All insanely useful and progressive, but just substitutes for real fashion.

Fashion doesn’t exist without physical interaction. Clothes and accessories are made to be worn on our bodies, they must be smelled and touched, they must remind us of the mythical figures that have been repeated in our subconscious forever, they give us an identity and a role in our relationships with others. Real fashion serves to decide who does what to whom. Cynical to say but that’s how it has worked for some time now: the new slogan that I call virtual insanity might soon take the place of sustainability, diversity and authenticity as a topic that all media praises, all intellectuals justify and to which all people must finally bow to. But pay attention, not everything virtual is virtuous and not everything that looks insane is genuinely sane.

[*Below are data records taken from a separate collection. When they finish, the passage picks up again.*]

(** One turn of the loop, whatever its end. *)
Lemma initBuffer_spec (buf : buffer.Info) (s : InitState) :
  exists new,
    grows s (snd (initBuffer buf s)) /\
    turnOf buf s (snd (initBuffer buf s)) new (fst (initBuffer buf s)).
Proof.
  unfold initBuffer, getClient, mbind, M_bind, get, liftO, turnOf. simpl.
  set (syntax := trimDot (Ext (buffer.Path buf))).
  unfold index. simpl.
  destruct (buffer.Views buf) as [|viewID others] eqn:Hviews; simpl.
  { exists []. split; [apply grows_refl|]. rewrite app_nil_r.
    split; [done|]. split; [by left|done]. }
  destruct (lspMutex s) eqn:Hlock; simpl.
  { exists []. rewrite app_nil_r. split.
    - repeat split; auto; [|exists []; by rewrite app_nil_r].
      intros id. apply is_Some_insert.
    - split; [done|]. split; [by left|done]. }
  destruct (lsp (plug s) !! syntax) as [client|] eqn:Hclient; simpl.
  - destruct (ReadFile (buffer.Path buf)) as [content|] eqn:Hread; simpl.
    + exists [CallDidOpen client (buffer.Path buf) content].
      destruct (DidOpen (calls s) client (buffer.Path buf) content); simpl.
      all: split;
        [repeat split; auto; [|by eexists];
         intros id Hid; by do 2 apply is_Some_insert|].
      all: split; [done|]; split; [by left|]; [].
      * intros _. split; [done|]. split; [by rewrite Hclient|].
        exists viewID, content. repeat split; auto.
        by rewrite lookup_insert_eq.
      * done.
    + exists []. rewrite app_nil_r. split.
      * repeat split; auto; [|exists []; by rewrite app_nil_r].
        intros id. apply is_Some_insert.
      * split; [done|]. split; [by left|done].
  - destruct (NewClient (calls s) syntax) as [c0|] eqn:Hnew; simpl.
    2:{ exists [CallNewClient syntax]. split.
        - repeat split; auto; [|by eexists]. intros id. apply is_Some_insert.
        - split; [done|]. split; [by right|done]. }
    destruct Getwd as [dir|] eqn:Hwd; simpl.
    2:{ exists [CallNewClient syntax]. split.
        - repeat split; auto; [|by eexists]. intros id. apply is_Some_insert.
        - split; [done|]. split; [by right|done]. }
    destruct (Initialize (calls s ++ [CallNewClient syntax]) c0 dir) as [c1|] eqn:Hinit;
      simpl.
    2:{ exists [CallNewClient syntax; CallInitialize c0 dir]. split.
        - repeat split; auto; [|eexists; simpl; by rewrite <- app_assoc].
          intros id. apply is_Some_insert.
        - split; [simpl; by rewrite <- app_assoc|]. split; [by right|done]. }
    destruct (ReadFile (buffer.Path buf)) as [content|] eqn:Hread; simpl.
    + exists [CallNewClient syntax; CallInitialize c0 dir;
              CallDidOpen c1 (buffer.Path buf) content].
      match goal with
      | |- context [DidOpen ?a ?b ?c ?d] => destruct (DidOpen a b c d)
      end; simpl.
      all: split;
        [repeat split; auto; [| |eexists; simpl; by rewrite <- !app_assoc];
         [intros k c Hk; by apply insert_keeps_Some
         |intros id Hid; by do 2 apply is_Some_insert]|].
      all: split; [simpl; by rewrite <- !app_assoc|]; split; [by right|]; [].
      * intros _. split; [done|]. split; [by rewrite lookup_insert_eq|].
        exists viewID, content. repeat split; auto.
        by rewrite lookup_insert_eq.
      * done.
    + exists [CallNewClient syntax; CallInitialize c0 dir]. split.
      * repeat split; auto; [| |eexists; simpl; by rewrite <- !app_assoc].
        -- intros k c Hk. by apply insert_keeps_Some.
        -- intros id. apply is_Some_insert.
      * split; [simpl; by rewrite <- !app_assoc|]. split; [by right|done].
Qed.

Lemma initBuffers_grows (bufs : list buffer.Info) :
  forall s, grows s (snd (initBuffers bufs s)).
Proof.
  induction bufs as [|buf rest IH]; intros s; [apply grows_refl|].
  simpl. unfold mbind, M_bind.
  destruct (initBuffer_spec buf s) as (new & Hg & _).
  destruct (initBuffer buf s) as [[[| |]|] s1]; simpl in *; try done.
  eapply grows_trans; [exact Hg|apply IH].
Qed.

(** X16. Whatever the buffers and however the call ends, the
    initialization arm never replaces or removes a backend client and never
    removes a view, and it leaves the listeners and the completion session
    (candidates, flag, items, trace) untouched. *)
Theorem handleInitialization_grows (bufs : list buffer.Info) (s : InitState) :
  let s' := snd (handleInitialization bufs s) in
  (forall syntax c, lsp (plug s) !! syntax = Some c ->
                    lsp (plug s') !! syntax = Some c) /\
  (forall id, is_Some (views (plug s) !! id) -> is_Some (views (plug s') !! id)) /\
  conns (plug s') = conns (plug s) /\
  completionItems (plug s') = completionItems (plug s) /\
  completionShown (plug s') = completionShown (plug s) /\
  heap (plug s') = heap (plug s) /\
  trace (plug s') = trace (plug s).
Proof.
  pose proof (initBuffers_grows bufs s) as H. unfold handleInitialization.
  destruct (initBuffers bufs s) as [[[| |]|] s1]; simpl in *;
    destruct H as (H1 & H2 & H3 & H4 & H5 & H6 & H7 & _); by repeat split.
Qed.

Lemma handleInitialization_blocked (buf : buffer.Info) (rest : list buffer.Info)
    (s : InitState) :
  lspMutex s = true -> buffer.Views buf <> [] ->
  fst (handleInitialization (buf :: rest) s) = None.
Proof.
  intros Hlock Hviews. unfold handleInitialization. simpl.
  unfold initBuffer, mbind, M_bind, get, liftO, index. simpl.
  destruct (buffer.Views buf) as [|viewID others]; [done|]. simpl.
  by rewrite Hlock.
Qed.

(** X17. When the mutex is free, the first buffer has a view and its
    language has no client yet, a failure to bring up the backend (creating
    the client, finding the working directory, or the handshake) makes the
    arm return nil with the mutex still held and no client registered; the
    buffers after it are not looked at, and every later initialization of a
    buffer with a view waits on the mutex for ever. *)
Theorem handleInitialization_backend_failure (buf : buffer.Info)
    (rest : list buffer.Info) (s : InitState) :
  lspMutex s = false ->
  buffer.Views buf <> [] ->
  lsp (plug s) !! trimDot (Ext (buffer.Path buf)) = None ->
  backendUnavailable s (trimDot (Ext (buffer.Path buf))) ->
  exists s',
    handleInitialization (buf :: rest) s = (Some RetNil, s') /\
    lspMutex s' = true /\
    lsp (plug s') = lsp (plug s) /\
    (forall buf' rest', buffer.Views buf' <> [] ->
       fst (handleInitialization (buf' :: rest') s') = None).
Proof.
  intros Hlock Hviews Hnone Hfail.
  assert (H : exists s', handleInitialization (buf :: rest) s = (Some RetNil, s') /\
                         lspMutex s' = true /\ lsp (plug s') = lsp (plug s)).
  { unfold handleInitialization. simpl.
    unfold initBuffer, getClient, mbind, M_bind, get, liftO, index. simpl.
    destruct (buffer.Views buf) as [|viewID others]; [done|]. simpl.
    rewrite Hlock. simpl. rewrite Hnone. simpl.
    unfold backendUnavailable in Hfail.
    destruct (NewClient (calls s) _) as [c0|]; simpl; [|eauto].
    destruct Getwd as [dir|]; simpl; [|eauto].
    rewrite Hfail. simpl. eauto. }
  destruct H as (s' & Hrun & Hheld & Hlsp). exists s'.
  repeat split; [done|done|done|].
  intros buf' rest' Hv. by apply handleInitialization_blocked.
Qed.

Lemma initBuffers_Next (bufs : list buffer.Info) :
  forall s s', initBuffers bufs s = (Ok Next, s') ->
    (bufs <> [] -> lspMutex s' = false) /\
    exists new,
      calls s' = calls s ++ new /\
      Forall2 (fun buf oc => fst oc = buffer.Path buf /\
                             ReadFile (buffer.Path buf) = Some (snd oc))
        bufs (openedOf new) /\
      forall buf, In buf bufs ->
        is_Some (lsp (plug s') !! trimDot (Ext (buffer.Path buf))) /\
        exists viewID, buffer.Views buf !! 0%nat = Some viewID /\
                       is_Some (views (plug s') !! viewID).
Proof.
  induction bufs as [|buf rest IH]; intros s s' Hrun.
  - injection Hrun as <-. split; [done|]. exists []. rewrite app_nil_r.
    split; [done|]. split; [constructor|]. intros buf [].
  - simpl in Hrun. unfold mbind, M_bind in Hrun.
    destruct (initBuffer_spec buf s) as (new1 & _ & Hcalls1 & _ & Hnext).
    destruct (initBuffer buf s) as [[[| |]|] s1]; simpl in *; try discriminate.
    destruct (Hnext eq_refl) as (Hfree & Hclient & viewID & content & Hv & Hread & Hop & Hview).
    destruct (IH _ _ Hrun) as (Hlock & new2 & Hcalls2 & Hall & Hreg).
    pose proof (initBuffers_grows rest s1) as Hg. rewrite Hrun in Hg. simpl in Hg.
    destruct Hg as (Hlsp & Hviews & _).
    split.
    { intros _. destruct rest as [|b rest']; [by injection Hrun as <-|by apply Hlock]. }
    exists (new1 ++ new2). split; [by rewrite Hcalls2, Hcalls1, app_assoc|].
    split.
    { unfold openedOf in *. rewrite flat_map_app, Hop. simpl. by constructor. }
    intros b [<-|Hb]; [|by apply Hreg].
    split.
    + destruct Hclient as [c Hc]. exists c. by apply Hlsp.
    + exists viewID. split; [done|]. by apply Hviews.
Qed.
(** * TrulyFresh route and packing list generator (app.py)

    A shallow embedding of the data pipeline of [app.py]: the tables that
    [pd.read_csv] hands to [process_data], the classifier
    [determine_product_type], the packing aggregation of the upload handler,
    the two report builders and [format_excel_file].

    Conventions.
    - A Python [str] is the list of its code points ([pystr]).
    - A cell of a text column is [option pystr], a cell of a numeric column
      [option num]; [None] is pandas' NaN (a blank field of the CSV file).
      [read_csv] turns every empty field into NaN, so a text cell of the
      input is never the empty string.
    - A DataFrame is the list of its rows, each a record with one field per
      column; a column operation is a [map] over the rows or an [assign].
      The columns named by the code exist by typing, so the [KeyError] and
      the "Missing columns" [ValueError] of [process_data] have no
      counterpart on the tables; what lines 13-20 and 46-52 do with the
      names of the columns is modelled on lists of names ([clean_columns],
      [missing_cols]).
    - The tables are those [read_csv] returns with a text column as an
      object column of strings and NaN.  ([read_csv] gives a column of a
      file with rows another type when all its fields are blank or all are
      numbers; [.str] on such an Address or Items column raises
      [AttributeError] at lines 27 or 36, and the merge of line 40 raises
      [ValueError] on such a Title column.  Such files are not among the
      tables of [process_data]; a statement that says that something is
      computed without error names the columns that have to be object
      columns, see [object_column].)
    - Code that can raise returns a [result].
    - The code runs on pandas 1.x ([DataFrame.append] is gone in 2.0).
    - What the code takes from its libraries without the model saying how
      it is computed is a parameter of the model: the numbers of the
      numeric columns (float64) with [DataFrame.sum] and with the sixteen
      significant digits XlsxWriter writes of a number, [str.lower],
      XlsxWriter's check of a sheet name, and the footer openpyxl saves for
      the footer it has loaded. *)

From Stdlib Require Import ZArith NArith Lia String Ascii DecimalString DecimalN.
From Stdlib Require Import Sorting.Sorted Sorting.Permutation.
From stdpp Require Import prelude.

Local Open Scope Z_scope.

(* ===================================================================== *)
(** ** Python strings                                                     *)
(* ===================================================================== *)

Abbreviation codepoint := N (only parsing).
Abbreviation pystr := (list N) (only parsing).
Abbreviation cell := (option (list N)) (only parsing).

(** The bytes of a literal of this file, read as UTF-8 like the interpreter
    reads the literals of [app.py]. *)
Fixpoint bytes_of (s : string) : list N :=
  match s with
  | EmptyString => []
  | String a r => N_of_ascii a :: bytes_of r
  end.

Fixpoint utf8_decode (bs : list N) : pystr :=
  match bs with
  | [] => []
  | b :: r =>
    if (b <? 128)%N then b :: utf8_decode r
    else if (b <? 224)%N then
      match r with
      | c1 :: r' => ((b - 192) * 64 + (c1 - 128))%N :: utf8_decode r'
      | _ => []
      end
    else if (b <? 240)%N then
      match r with
      | c1 :: c2 :: r' =>
        ((b - 224) * 4096 + (c1 - 128) * 64 + (c2 - 128))%N :: utf8_decode r'
      | _ => []
      end
    else
      match r with
      | c1 :: c2 :: c3 :: r' =>
        ((b - 240) * 262144 + (c1 - 128) * 4096 + (c2 - 128) * 64 + (c3 - 128))%N
          :: utf8_decode r'
      | _ => []
      end
  end.

Definition py (s : string) : pystr := utf8_decode (bytes_of s).

(** [s[:n]] and [s[n:]] on a string. *)
Definition str_slice_to (n : nat) (s : pystr) : pystr := take n s.
Definition str_slice_from (n : nat) (s : pystr) : pystr := drop n s.

(** [sub in s]: [sub] occurs in [s] as a contiguous run. *)
Fixpoint starts_with (sub s : pystr) : bool :=
  match sub, s with
  | [], _ => true
  | _ :: _, [] => false
  | a :: sub', b :: s' => (a =? b)%N && starts_with sub' s'
  end.

Fixpoint contains (sub s : pystr) : bool :=
  starts_with sub s ||
  match s with
  | [] => false
  | _ :: s' => contains sub s'
  end.

(** [str.strip()]: the white space of Python 3 ([str.isspace]) is taken
    from both ends. *)
Definition is_space (c : codepoint) : bool :=
  ((9 <=? c) && (c <=? 13) || (28 <=? c) && (c <=? 32) || (c =? 133) || (c =? 160)
   || (c =? 5760) || (8192 <=? c) && (c <=? 8202) || (c =? 8232) || (c =? 8233)
   || (c =? 8239) || (c =? 8287) || (c =? 12288))%N.

Fixpoint drop_while {A} (p : A -> bool) (l : list A) : list A :=
  match l with
  | x :: r => if p x then drop_while p r else l
  | [] => []
  end.

Definition lstrip (s : pystr) : pystr := drop_while is_space s.
Definition rstrip (s : pystr) : pystr := reverse (drop_while is_space (reverse s)).
Definition strip (s : pystr) : pystr := rstrip (lstrip s).

(** ** Decimal digits

    [\d] of [re] (on a [str] pattern) and [int] both accept the decimal
    digits of Unicode (category Nd).  They come in blocks of ten
    consecutive code points, zero first; [nd_zeros] lists the zeros
    (Unicode 14.0.0). *)
Definition nd_zeros : list N :=
  [48; 1632; 1776; 1984; 2406; 2534; 2662; 2790; 2918; 3046; 3174; 3302;
   3430; 3558; 3664; 3792; 3872; 4160; 4240; 6112; 6160; 6470; 6608; 6784;
   6800; 6992; 7088; 7232; 7248; 42528; 43216; 43264; 43472; 43504; 43600;
   44016; 65296; 66720; 68912; 69734; 69872; 69942; 70096; 70384; 70736;
   70864; 71248; 71360; 71472; 71904; 72016; 72784; 73040; 73120; 92768;
   92864; 93008; 120782; 120792; 120802; 120812; 120822; 123200; 123632;
   125264; 130032]%N.

Fixpoint digit_in (zeros : list N) (c : codepoint) : option Z :=
  match zeros with
  | [] => None
  | z :: zs =>
    if ((z <=? c) && (c <? z + 10))%N then Some (Z.of_N (c - z))
    else digit_in zs c
  end.

Definition digit_value (c : codepoint) : option Z := digit_in nd_zeros c.
Definition is_digit (c : codepoint) : bool := bool_decide (is_Some (digit_value c)).

Fixpoint take_while {A} (p : A -> bool) (l : list A) : list A :=
  match l with
  | x :: r => if p x then x :: take_while p r else []
  | [] => []
  end.

(** [re.search('(\d+)', s)]: the leftmost, longest run of digits, or no
    match. *)
Fixpoint search_digits (s : pystr) : option pystr :=
  match s with
  | [] => None
  | c :: r => if is_digit c then Some (c :: take_while is_digit r) else search_digits r
  end.

(** The value [int] gives to a run of digits read so far as [acc]. *)
Fixpoint int_digits (acc : Z) (s : pystr) : option Z :=
  match s with
  | [] => Some acc
  | c :: r =>
    match digit_value c with
    | Some d => int_digits (10 * acc + d) r
    | None => None
    end
  end.

Example py_ascii : py "2Or" = [50; 79; 114]%N.
Proof. reflexivity. Qed.

Example py_cjk : py "蔬菜水果类" = [34092; 33756; 27700; 26524; 31867]%N.
Proof. reflexivity. Qed.

(** [str(int)] for a non-negative count, and [str] of a cell ([str(nan)] is
    the text nan). *)
Definition str_of_int (z : Z) : pystr :=
  bytes_of (NilEmpty.string_of_uint (N.to_uint (Z.to_N z))).

Definition str (c : cell) : pystr :=
  match c with
  | Some s => s
  | None => py "nan"
  end.

(* ===================================================================== *)
(** ** Exceptions                                                         *)
(* ===================================================================== *)

Inductive exn :=
| ValueError          (* astype(int) on NaN or on text that is no number *)
| WorksheetNameError. (* XlsxWriter refuses the sheet name *)

Inductive result (A : Type) :=
| Ok (a : A)
| Raise (e : exn).
Arguments Ok {A} a.
Arguments Raise {A} e.

Definition bind {A B} (m : result A) (k : A -> result B) : result B :=
  match m with
  | Ok a => k a
  | Raise e => Raise e
  end.

Notation "'do' x <- m ; k" := (bind m (fun x => k))
  (at level 10, x name, m at level 100, k at level 200).

(** Runs [f] over a column and stops at the first exception. *)
Fixpoint traverse {A B} (f : A -> result B) (l : list A) : result (list B) :=
  match l with
  | [] => Ok []
  | x :: r => do y <- f x; do ys <- traverse f r; Ok (y :: ys)
  end.

(* ===================================================================== *)
(** ** Orders: how pandas sorts keys                                      *)
(* ===================================================================== *)

(** Python compares strings code point by code point, a proper prefix
    first. *)
Fixpoint str_compare (a b : pystr) : comparison :=
  match a, b with
  | [], [] => Eq
  | [], _ :: _ => Lt
  | _ :: _, [] => Gt
  | x :: a', y :: b' =>
    match (x ?= y)%N with
    | Eq => str_compare a' b'
    | c => c
    end
  end.

(** [sort_values] puts NaN after every value ([na_position='last']). *)
Definition cell_compare (a b : cell) : comparison :=
  match a, b with
  | Some x, Some y => str_compare x y
  | Some _, None => Lt
  | None, Some _ => Gt
  | None, None => Eq
  end.

Definition lex (c d : comparison) : comparison :=
  match c with
  | Eq => d
  | _ => c
  end.

Definition pair_compare {A B} (ca : A -> A -> comparison) (cb : B -> B -> comparison)
    (p q : A * B) : comparison :=
  lex (ca p.1 q.1) (cb p.2 q.2).

(** What the sorting lemmas need of a comparison. *)
Class CmpOrder {A} (cmp : A -> A -> comparison) := {
  cmp_eq x y : cmp x y = Eq -> x = y;
  cmp_opp x y : cmp y x = CompOpp (cmp x y);
  cmp_lt_trans x y z : cmp x y = Lt -> cmp y z = Lt -> cmp x z = Lt
}.

Definition cmp_le {A} (cmp : A -> A -> comparison) (x y : A) : Prop := cmp x y <> Gt.
Definition cmp_lt {A} (cmp : A -> A -> comparison) (x y : A) : Prop := cmp x y = Lt.

(* ===================================================================== *)
(** ** DataFrame operations                                               *)
(* ===================================================================== *)

(** [Series.ffill]: a NaN takes the last value seen above it. *)
Fixpoint ffill_from {A} (last : option A) (col : list (option A)) : list (option A) :=
  match col with
  | [] => []
  | x :: r =>
    let v := match x with Some _ => x | None => last end in
    v :: ffill_from v r
  end.

Definition ffill {A} (col : list (option A)) : list (option A) := ffill_from None col.

(** [df[c] = values]: the column is replaced row by row. *)
Definition assign {R A} (set : A -> R -> R) (values : list A) (df : list R) : list R :=
  zip_with set values df.

(** [pd.merge(left, right, on=key, how='left')]: the rows of [left] in
    order, each once per row of [right] with the same key (in the order of
    [right]), or once with no partner.  pandas matches a NaN key with a NaN
    key, as equality of cells does here. *)
Definition matches {R} (rkey : R -> cell) (k : cell) (right : list R) : list R :=
  filter (fun y => rkey y = k) right.

Definition merge_row {L R} (lkey : L -> cell) (rkey : R -> cell) (right : list R)
    (x : L) : list (L * option R) :=
  match matches rkey (lkey x) right with
  | [] => [(x, None)]
  | ms => fmap (fun y => (x, Some y)) ms
  end.

Definition merge_left {L R} (lkey : L -> cell) (rkey : R -> cell)
    (left : list L) (right : list R) : list (L * option R) :=
  left ≫= merge_row lkey rkey right.

(** [sort_values(by=...)]: a stable sort on the key. *)
Fixpoint insert_by {A K} (cmp : K -> K -> comparison) (key : A -> K) (x : A)
    (l : list A) : list A :=
  match l with
  | [] => [x]
  | y :: r =>
    match cmp (key x) (key y) with
    | Gt => y :: insert_by cmp key x r
    | _ => x :: l
    end
  end.

Definition sort_values {A K} (cmp : K -> K -> comparison) (key : A -> K)
    (df : list A) : list A :=
  foldr (insert_by cmp key) [] df.

(** The keys of a [groupby]: each distinct key once, in ascending order
    ([sort=True]). *)
Fixpoint insert_key {K} (cmp : K -> K -> comparison) (k : K) (l : list K) : list K :=
  match l with
  | [] => [k]
  | y :: r =>
    match cmp k y with
    | Lt => k :: l
    | Eq => l
    | Gt => y :: insert_key cmp k r
    end
  end.

Definition group_keys {K} (cmp : K -> K -> comparison) (keys : list K) : list K :=
  foldr (insert_key cmp) [] keys.

(** [df.groupby(key)]: the groups in key order, each with its rows in the
    order of the frame; a row whose key is NaN belongs to no group
    ([dropna=True]). *)
Definition group_rows {A K} `{EqDecision K} (key : A -> option K) (k : K)
    (df : list A) : list A :=
  filter (fun r => key r = Some k) df.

Fashion after COVID-19 will need more quality because people got used to getting straight to the point in recent times. We can no longer stand the formless jumpsuits we wore during the lockdown but neither the creative redundancy of the pre-pandemic period. Apparently, collections will no longer follow the frenzied rhythms of fashion weeks and this will be a great occasion because if designers now create new products only when they feel inspired, stores can be visited more frequently, above all, by clients always searching for goosebumps. Therefore, retail spaces need to be conceived according to new archetypes, previous mausoleums and supermarkets are out. This is not a slogan.